### TASK DIRECTIONS:
Filter the records down to the lines that hold the word "base", and copy each of those lines.

(Collected data entries)
(** The packet gate fails open: a packet from an address no member owns passes it, whatever the
    engine would say, and even when there is no engine; so does one from a peer the engine does not know. *)
Theorem vpn_reach_fails_open `{!Cedar} owners engine src dst port :
  (owners !! src = None -> vpn_reach_allowed owners engine src dst port = (true, true)) /\
  (forall e s d, owners !! src = Some s -> owners !! dst = Some d -> s ∉ peer_ids e ->
     vpn_reach_allowed owners (Some e) src dst port = (true, false)).
Proof.
  unfold vpn_reach_allowed. split; [by intros ->|].
  intros e s d -> -> Hn. unfold knows_peer. by rewrite bool_decide_eq_false_2.
Qed.

Lemma vpn_reach_fails_open_witness :
  vpn_reach_allowed (H := demo_cedar) ∅ None (V4 100 64 0 9) (V4 100 64 0 1) None = (true, true).
Proof. apply (vpn_reach_fails_open (H := demo_cedar)). by vm_compute. Defined.
(** [stamp] is [now_timestamp]. *)
Definition reconcile (stamp : string) (peers : list Peer) (roles : list RoleDefinition) : M unit :=
  _ ← for_each peers (fun p =>
        d ← gets (fun d => d);
        if is_revoked d (node_id p) then mret tt else
        o ← get_peer (node_id p);
        match o with None => admit_peer p | Some _ => mret tt end);
  d ← gets (fun d => d);
  _ ← (if federated d then mret tt else
       for_each (list_peers d) (fun e =>
         if decide (Some (node_id e) = host_node_id d) then mret tt else
         if bool_decide (node_id e ∈ map node_id peers) then mret tt
         else revoke (node_id e) "removed" stamp));
  _ ← for_each roles put_role;
  d ← gets (fun d => d);
  if federated d then mret tt else
  for_each (list_roles d) (fun r =>
    if bool_decide (rd_name r ∈ map rd_name roles) then mret tt else del_role (rd_name r)).

(** [peers] is the local roster; refreshing the exported snapshot is file I/O. *)
Definition readmit_member (peers : PeersStore) (prefix : string) : M (string * string) :=
  match find (fun p => starts_with prefix (node_id p)) peers with
  | None => fail NoRosterMatch
  | Some p =>
      _ ← clear_revocation (node_id p);
      _ ← admit_peer p;
      _ ← modify refresh_admin_authors;
      mret (node_id p, name p)
  end.

Definition merge_local (existing local : Peer) : Peer :=
  {| node_id := node_id existing; name := name local; authorized_at := authorized_at existing;
     last_seen := last_seen existing; username := username local; role := role local;
     role_name := role_name local; netdoc_author := netdoc_author existing; self_doc := self_doc existing;
     vip := vip existing; vpn_endpoint := vpn_endpoint existing; site_id := site_id existing;
     sandbox := sandbox local |}.
Definition propagate_admin_mutation (stamp : string) (peers : PeersStore) (roles : list RoleDefinition)
    (revoke_id upsert_id : option string) : M unit :=
  _ ← (match revoke_id with
       | Some id => _ ← attempt (revoke id "admin removal" stamp); mret tt
       | None => mret tt
       end);
  _ ← attempt (reconcile stamp peers roles);
  _ ← (match upsert_id ≫= (fun id => find (fun p => bool_decide (node_id p = id)) peers) with
       | Some local =>
           o ← attempt (get_peer (node_id local));
           let merged := match o with Some (Some existing) => merge_local existing local | _ => local end in
           _ ← attempt (put_peer merged); mret tt
       | None => mret tt
       end);
  modify refresh_admin_authors.
End Netdoc.

(** ** Lemmas *)
Section Honored.
Context `{!ContentHash, !DocCrates, !Clock}.
Implicit Types d : Netdoc.

Definition enforced d : Prop := validation_mode d = Enforce /\ is_Some (founder_author d).

Lemma admin_prefix p k : p ∈ ["peer/"; "role/"; "revocation/"; "acl/"; "network/"]%string ->
  starts_with p k = true -> is_admin_owned_key k = true.
Proof.
  intros Hp Hk. unfold is_admin_owned_key. apply existsb_exists. exists p. split; [by apply list_elem_of_In|done].
Qed.

Lemma validate_enforced d k a : enforced d -> is_admin_owned_key k = true ->
  validate_entry d k a = bool_decide (a ∈ admin_authors d).
Proof.
  intros [Hm [f Hf]] Hk. unfold validate_entry. rewrite decide_False by congruence. rewrite Hk, Hf.
  case_bool_decide; cbn; [done|]. by rewrite bool_decide_eq_true_2.
Qed.

Lemma omap_filter {A B} (f : A -> option B) (P : A -> Prop) `{!forall x, Decision (P x)} (l : list A) :
  (forall x, x ∈ l -> ~ P x -> f x = None) -> omap f l = omap f (base.filter P l).
Proof.
  induction l as [|x l IH]; intros Hf; [done|]. rewrite filter_cons.
  assert (omap f l = omap f (base.filter P l)) as E by (apply IH; intros y Hy; apply Hf; by right).
  case_decide as Hx; cbn; [by rewrite E|]. rewrite (Hf x) by (done || by left). exact E.
Qed.
(* ===== verification/NetAuth.v ===== *)
(** * NetAuth: the network document implements what authentication relies on

    Authentication is verified against an interface of the document (Auth.v).  A
    replica whose clock is ahead of its records implements it: admitting a peer
    touches no revocation, and clearing a revocation lifts it. *)
From S2P Require Import Prelude Addr Text Config DocStore Acl Netdoc.
From S2P Require Auth.
Local Open Scope Z_scope.

Section Quiet.
Context `{!ContentHash, !DocCrates, !Clock} `{!MonotoneClock}.
Implicit Types d : Netdoc.

(** The revocations and the trust state stay, and the clock stays ahead. *)
Definition quiet d d' : Prop :=
  validation_mode d' = validation_mode d /\ founder_author d' = founder_author d /\
  admin_authors d' = admin_authors d /\ can_write d' = can_write d /\
  (forall a k, starts_with KEY_REVOCATION_PREFIX k = true -> doc d' !! (a, k) = doc d !! (a, k)) /\ ahead d' /\
  federated d' = federated d /\ author d' = author d.
Definition quiet_op {A} (m : M A) : Prop := forall d, ahead d -> quiet d (m d).1.

Lemma quiet_refl d : ahead d -> quiet d d.
Proof. intros Ha. by split_and!. Qed.
Lemma quiet_trans d1 d2 d3 : quiet d1 d2 -> quiet d2 d3 -> quiet d1 d3.
Proof.
  intros (F1 & F2 & F3 & F4 & F5 & F6 & F7 & F8) (G1 & G2 & G3 & G4 & G5 & G6 & G7 & G8). split_and!; try congruence; [|done].
  intros a k Hk. by rewrite G5, F5.
Qed.
Lemma quiet_ret {A} (a : A) : quiet_op (mret a).
Proof. intros d Ha. by apply quiet_refl. Qed.
Lemma quiet_gets {A} (f : Netdoc -> A) : quiet_op (gets f).
Proof. intros d Ha. by apply quiet_refl. Qed.
Lemma quiet_fail {A} e : quiet_op (A := A) (fail e).
Proof. intros d Ha. by apply quiet_refl. Qed.
Lemma quiet_bind {A B} (m : M A) (f : A -> M B) : quiet_op m -> (forall a, quiet_op (f a)) -> quiet_op (m ≫= f).
Proof.
  intros Hm Hf d Ha. unfold mbind, M_bind. specialize (Hm d Ha). destruct (m d) as [d1 [e|a]]; [done|].
  cbn [fst] in Hm. eapply quiet_trans; [exact Hm|]. apply Hf, Hm.
Qed.
Lemma quiet_attempt {A} (m : M A) : quiet_op m -> quiet_op (attempt m).
Proof. intros Hm d Ha. unfold attempt. specialize (Hm d Ha). by destruct (m d) as [d1 [e|a]]. Qed.
Lemma quiet_get_bytes h : quiet_op (get_bytes h).
Proof. intros d Ha. unfold get_bytes. case_match; by apply quiet_refl. Qed.
Lemma quiet_invalidate : quiet_op invalidate_reach_cache.
Proof. intros d Ha. by split_and!. Qed.

(** Writing at a key no revocation key extends. *)
Lemma quiet_put k v : (forall k', starts_with KEY_REVOCATION_PREFIX k' = true -> starts_with k k' = false) ->
  quiet_op (put_record k v).
Proof.
  intros Hk d Ha. destruct (can_write d) eqn:Hw.
  - destruct (put_record_ahead k v d Hw Ha) as (m & E & Hl & Ha'). rewrite E. cbn [fst]. split_and!; try done.
    intros a k' Hk'. cbn [doc set_doc]. rewrite Hl. specialize (Hk k' Hk').
    rewrite decide_False by (intros [= -> ->]; by rewrite starts_with_refl in Hk).
    by rewrite decide_False by (intros [_ ?]; congruence).
  - unfold put_record. rewrite Hw. by apply quiet_refl.
Qed.
Lemma quiet_set k v : (forall k', starts_with KEY_REVOCATION_PREFIX k' = true -> starts_with k k' = false) ->
  quiet_op (set_bytes k v).
Proof. intros Hk. unfold set_bytes. case_decide; [apply quiet_fail|by apply quiet_put]. Qed.

Lemma key_apart p s : p ∈ ["peer/"; "ip/"; "siteid/"; "role/"]%string ->
  forall k', starts_with KEY_REVOCATION_PREFIX k' = true -> starts_with (p +:+ s) k' = false.
Proof.
  intros Hp k' (t & ->)%starts_with_spec. apply not_true_is_false. intros (t' & Ht)%starts_with_spec.
  rewrite !elem_of_cons in Hp. destruct Hp as [->|[->|[->|[->|Hp]]]]; [done..|by apply elem_of_nil in Hp].
Qed.

Lemma quiet_get_peer id : quiet_op (get_peer id).
Proof.
  apply quiet_bind; [apply quiet_gets|]. intros d. cbv zeta.
  destruct (get_latest (doc d) _) as [[a r]|]; [|apply quiet_ret]. destruct (negb _); [apply quiet_ret|].
  unfold decode_entry. destruct (rec_empty r); [apply quiet_ret|]. apply quiet_bind; [apply quiet_get_bytes|].
  intros v. destruct (parse_peer v); [apply quiet_ret|apply quiet_fail].
Qed.
Lemma quiet_lookup k : quiet_op (lookup_ip_owner k).
Proof.
  intros d Ha. destruct (lookup_ip_owner_state k d) as [res ->]. by apply quiet_refl.
Qed.
Lemma quiet_collect {A} p (parse : string -> option A) l : quiet_op (collect p parse l).
Proof.
  induction l as [|e l IH]; [apply quiet_ret|]. cbn [collect]. apply quiet_bind; [apply quiet_gets|]. intros d.
  case_match; [|exact IH]. apply quiet_bind; [apply quiet_get_bytes|]. intros v.
  apply quiet_bind; [exact IH|]. intros rest. apply quiet_ret.
Qed.
Lemma quiet_probe {A} id (cand : Z -> A * string) fuel :
  (forall i k', starts_with KEY_REVOCATION_PREFIX k' = true -> starts_with (cand i).2 k' = false) ->
  forall i, quiet_op (claim_probe id cand i fuel).
Proof.
  intros Hc. induction fuel as [|f IH]; intros i; [apply quiet_fail|]. cbn [claim_probe].
  specialize (Hc i) as Hi. destruct (cand i) as [c k]. cbn [snd] in Hi.
  apply quiet_bind; [apply quiet_lookup|]. intros [owner|].
  - case_decide; [apply quiet_ret|apply IH].
  - apply quiet_bind; [by apply quiet_set|]. intros _. apply quiet_bind; [apply quiet_lookup|].
    intros [owner|]; [case_decide; [apply quiet_ret|apply IH]|apply quiet_ret].
Qed.
Lemma quiet_claim_ip id : quiet_op (claim_virtual_ip id).
Proof.
  apply quiet_bind.
  - apply quiet_bind; [apply quiet_bind; [apply quiet_gets|intros d; apply quiet_collect]|]. intros l. apply quiet_ret.
  - intros [ip|]; [apply quiet_ret|]. apply quiet_probe. intros i. cbn. apply key_apart. set_solver.
Qed.
Lemma quiet_claim_site id : quiet_op (claim_site_id id).
Proof.
  apply quiet_bind.
  - apply quiet_bind; [apply quiet_get_peer|]. intros o. case_match; [apply quiet_ret|].
    apply quiet_bind; [apply quiet_bind; [apply quiet_gets|intros d; apply quiet_collect]|]. intros l. apply quiet_ret.
  - intros [s|]; [apply quiet_ret|]. apply quiet_probe. intros i. cbn. apply key_apart. set_solver.
Qed.
Lemma quiet_put_peer p : quiet_op (put_peer p).
Proof.
  apply quiet_bind; [apply quiet_set, key_apart; set_solver|]. intros _. apply quiet_invalidate.
Qed.
Lemma quiet_admit p : quiet_op (admit_peer p).
Proof.
  unfold admit_peer. apply quiet_bind; [apply quiet_gets|]. intros anchor.
  apply quiet_bind.
  { case_match; [|apply quiet_ret]. apply quiet_bind; [apply quiet_attempt, quiet_claim_ip|]. intros r. apply quiet_ret. }
  intros v. apply quiet_bind; [apply quiet_gets|]. intros anchor'.
  apply quiet_bind; [case_match; [apply quiet_attempt, quiet_claim_site|apply quiet_ret]|].
  intros s. apply quiet_put_peer.
Qed.

Lemma quiet_for_each {A} (f : A -> M unit) l : (forall x, quiet_op (f x)) -> quiet_op (for_each l f).
Proof. intros Hf. induction l as [|x l IH]; [apply quiet_ret|]. cbn [for_each]. apply quiet_bind; [apply Hf|by intros _]. Qed.
Lemma quiet_put_role r : quiet_op (put_role r).
Proof. apply quiet_bind; [apply quiet_set, key_apart; set_solver|]. intros _. apply quiet_invalidate. Qed.

(** Reconciling a shared document only adds. *)
Lemma quiet_reconcile stamp peers roles d : federated d = true -> ahead d -> quiet d (reconcile stamp peers roles d).1.
Proof.
  intros Hf Ha. unfold reconcile.
  set (adds := for_each peers _). assert (quiet_op adds) as Hq1.
  { apply quiet_for_each. intros p. apply quiet_bind; [apply quiet_gets|]. intros d0. case_match; [apply quiet_ret|].
    apply quiet_bind; [apply quiet_get_peer|]. intros [x|]; [apply quiet_ret|apply quiet_admit]. }
  assert (quiet_op (for_each roles put_role)) as Hq2 by (apply quiet_for_each, quiet_put_role).
  unfold mbind, M_bind at 1. specialize (Hq1 d Ha). destruct (adds d) as [d1 [e|[]]]; [exact Hq1|]. cbn [fst] in Hq1.
  assert (federated d1 = true) as Hf1 by (by destruct Hq1 as (_ & _ & _ & _ & _ & _ & -> & _)).
  assert (ahead d1) as Ha1 by apply Hq1. unfold gets, M_bind at 1 2. rewrite Hf1. unfold mret, M_ret, M_bind at 1.
  specialize (Hq2 d1 Ha1). destruct (for_each roles put_role d1) as [d2 [e|[]]]; cbn [fst] in Hq2 |- *; [by eapply quiet_trans|].
  assert (federated d2 = true) as Hf2 by (destruct Hq2 as (_ & _ & _ & _ & _ & _ & -> & _); done).
  unfold gets, M_bind. cbn. rewrite Hf2. cbn. by eapply quiet_trans.
Qed.

Lemma quiet_is_revoked d d' id : quiet d d' -> is_revoked d' id = is_revoked d id.
Proof.
  intros (Hm & Hf & Had & _ & Hd & _). apply is_revoked_ext.
  - apply get_latest_ext. intros a. apply Hd. apply starts_with_sapp.
  - intros k a. unfold validate_entry. by rewrite Hm, Hf, Had.
Qed.

(** Clearing also keeps the clock ahead. *)
Lemma clear_ahead id d : ahead d -> ahead (clear_revocation id d).1.
Proof.
  intros Ha. destruct (can_write d) eqn:Hw.
  - destruct (clear_ok id d Hw Ha) as (m & b & E & Ha' & _). rewrite E. exact Ha'.
  - unfold clear_revocation, doc_del, put_record, mbind, M_bind. rewrite Hw. exact Ha.
Qed.
Lemma clear_lifts id d d' : ahead d -> clear_revocation id d = (d', inr tt) -> is_revoked d' id = false.
Proof.
  intros Ha E. destruct (can_write d) eqn:Hw.
  - destruct (clear_ok id d Hw Ha) as (m & b & E' & _ & Hr). rewrite E in E'. injection E' as ->. exact Hr.
  - unfold clear_revocation, doc_del, put_record, mbind, M_bind in E. by rewrite Hw in E.
Qed.

Lemma clear_latest id d d' : ahead d -> clear_revocation id d = (d', inr tt) ->
  get_latest (doc d') (KEY_REVOCATION_PREFIX +:+ id) = None.
Proof.
  intros Ha E. destruct (can_write d) eqn:Hw.
  - destruct (doc_del_ahead (KEY_REVOCATION_PREFIX +:+ id) d Hw Ha) as (m & E' & Hn & _).
    unfold clear_revocation, mbind, M_bind in E. rewrite E' in E. injection E as <-. exact Hn.
  - unfold clear_revocation, doc_del, put_record, mbind, M_bind in E. by rewrite Hw in E.
Qed.

(** ** The interface *)
Definition Synced : Type := { d : Netdoc | ahead d }.
Definition on_synced {A} (m : M A) (Hm : forall d, ahead d -> ahead (m d).1) (s : Synced) : option (Synced * A) :=
  match (m (`s)).2 with
  | inr a => Some (exist _ (m (`s)).1 (Hm (`s) (proj2_sig s)), a)
  | inl _ => None
  end.
Lemma quiet_ahead {A} (m : M A) : quiet_op m -> forall d, ahead d -> ahead (m d).1.
Proof. intros Hm d Ha. apply (Hm d Ha). Qed.

#[export, refine] Instance netdoc_for_auth : Auth.NetDoc Synced := {|
  Auth.is_revoked := fun s id => Some (is_revoked (`s) id);
  Auth.clear_revocation := fun s id => fst <$> on_synced (clear_revocation id) (clear_ahead id) s;
  Auth.admit_peer := fun s p => fst <$> on_synced (admit_peer p) (quiet_ahead _ (quiet_admit p)) s;
  Auth.get_peer := fun s id => snd <$> on_synced (get_peer id) (quiet_ahead _ (quiet_get_peer id)) s |}.
Proof.
  - intros [d Ha] id s'. unfold on_synced. cbn [proj1_sig]. destruct ((clear_revocation id d).2) as [e|[]] eqn:E;
      [done|]. intros [= <-]. cbn. f_equal. apply (clear_lifts id d); [done|].
    destruct (clear_revocation id d) as [d1 r1]. cbn in *. by subst r1.
  - intros [d Ha] p s' id. unfold on_synced. cbn [proj1_sig]. pose proof (quiet_admit p d Ha) as Hq.
    destruct ((admit_peer p d).2) eqn:E; [done|]. intros [= <-]. cbn. f_equal. by apply quiet_is_revoked.
Defined.
End Quiet.

(** Re-admission takes effect: when re-admitting by a node-id prefix succeeds, the member it names
    is the first of the local roster with that prefix, and it is no longer revoked, although address
    claims and the roster entry were written after the revocation was cleared. *)
Theorem readmit_effective `{!ContentHash, !DocCrates, !Clock} `{!MonotoneClock} peers prefix d d' id nm :
  ahead d -> readmit_member peers prefix d = (d', inr (id, nm)) ->
  (exists p, find (fun p => starts_with prefix (node_id p)) peers = Some p /\ node_id p = id) /\
  is_revoked d' id = false.
Proof.
  intros Ha. unfold readmit_member. destruct (find _ peers) as [p|] eqn:Ef; [|done].
  unfold mbind, M_bind. destruct (clear_revocation (node_id p) d) as [d1 [e|[]]] eqn:E1; [done|].
  pose proof (clear_ahead (node_id p) d Ha) as Ha1. rewrite E1 in Ha1. cbn [fst] in Ha1.
  pose proof (quiet_admit p d1 Ha1) as Hq. destruct (admit_peer p d1) as [d2 [e|[]]] eqn:E2; [done|]. cbn [fst] in Hq.
  unfold modify. intros [= <- <- <-]. split; [by exists p|].
  assert (get_latest (doc d1) (KEY_REVOCATION_PREFIX +:+ node_id p) = None) as Hn
    by exact (clear_latest (node_id p) d d1 Ha E1).
  apply is_revoked_none.
  assert (doc (refresh_admin_authors d2) = doc d2) as -> by (unfold refresh_admin_authors; by case_match).
  rewrite <-Hn. apply get_latest_ext. intros a. apply Hq, starts_with_sapp.
Qed.

Lemma readmit_effective_witness :
  let run := readmit_member (H := demo_content_hash) (H0 := demo_doc_crates) (H1 := demo_clock)
    [demo_member "peer" "member"]%string "pe" revoked_doc in
  is_revoked revoked_doc "peer" = true /\ run.2 = inr ("peer", "peer")%string /\
  is_revoked run.1 "peer" = false.
Proof.
  intros run. split; [by vm_compute|].
  assert (run.2 = inr ("peer", "peer")%string) as E by (by vm_compute). split; [exact E|].
  refine (proj2 (readmit_effective (H := demo_content_hash) (H0 := demo_doc_crates) (H1 := demo_clock)
    (H2 := demo_clock_mono) [demo_member "peer" "member"]%string "pe" revoked_doc run.1 "peer" "peer" _ _)).
  - intros a k r Hk. apply elem_of_map_to_list, list_elem_of_In in Hk.
    assert (forallb (fun e : (AuthorId * string) * Rec => r_ts e.2 <? 2) (map_to_list (doc revoked_doc)) = true) as Hb
      by (by vm_compute).
    rewrite forallb_forall in Hb. apply Hb, Z.ltb_lt in Hk. exact Hk.
  - rewrite <-E. apply surjective_pairing.
Defined.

### RESPONSE:
  (forall x, x ∈ l -> ~ P x -> f x = None) -> omap f l = omap f (base.filter P l).
  assert (omap f l = omap f (base.filter P l)) as E by (apply IH; intros y Hy; apply Hf; by right).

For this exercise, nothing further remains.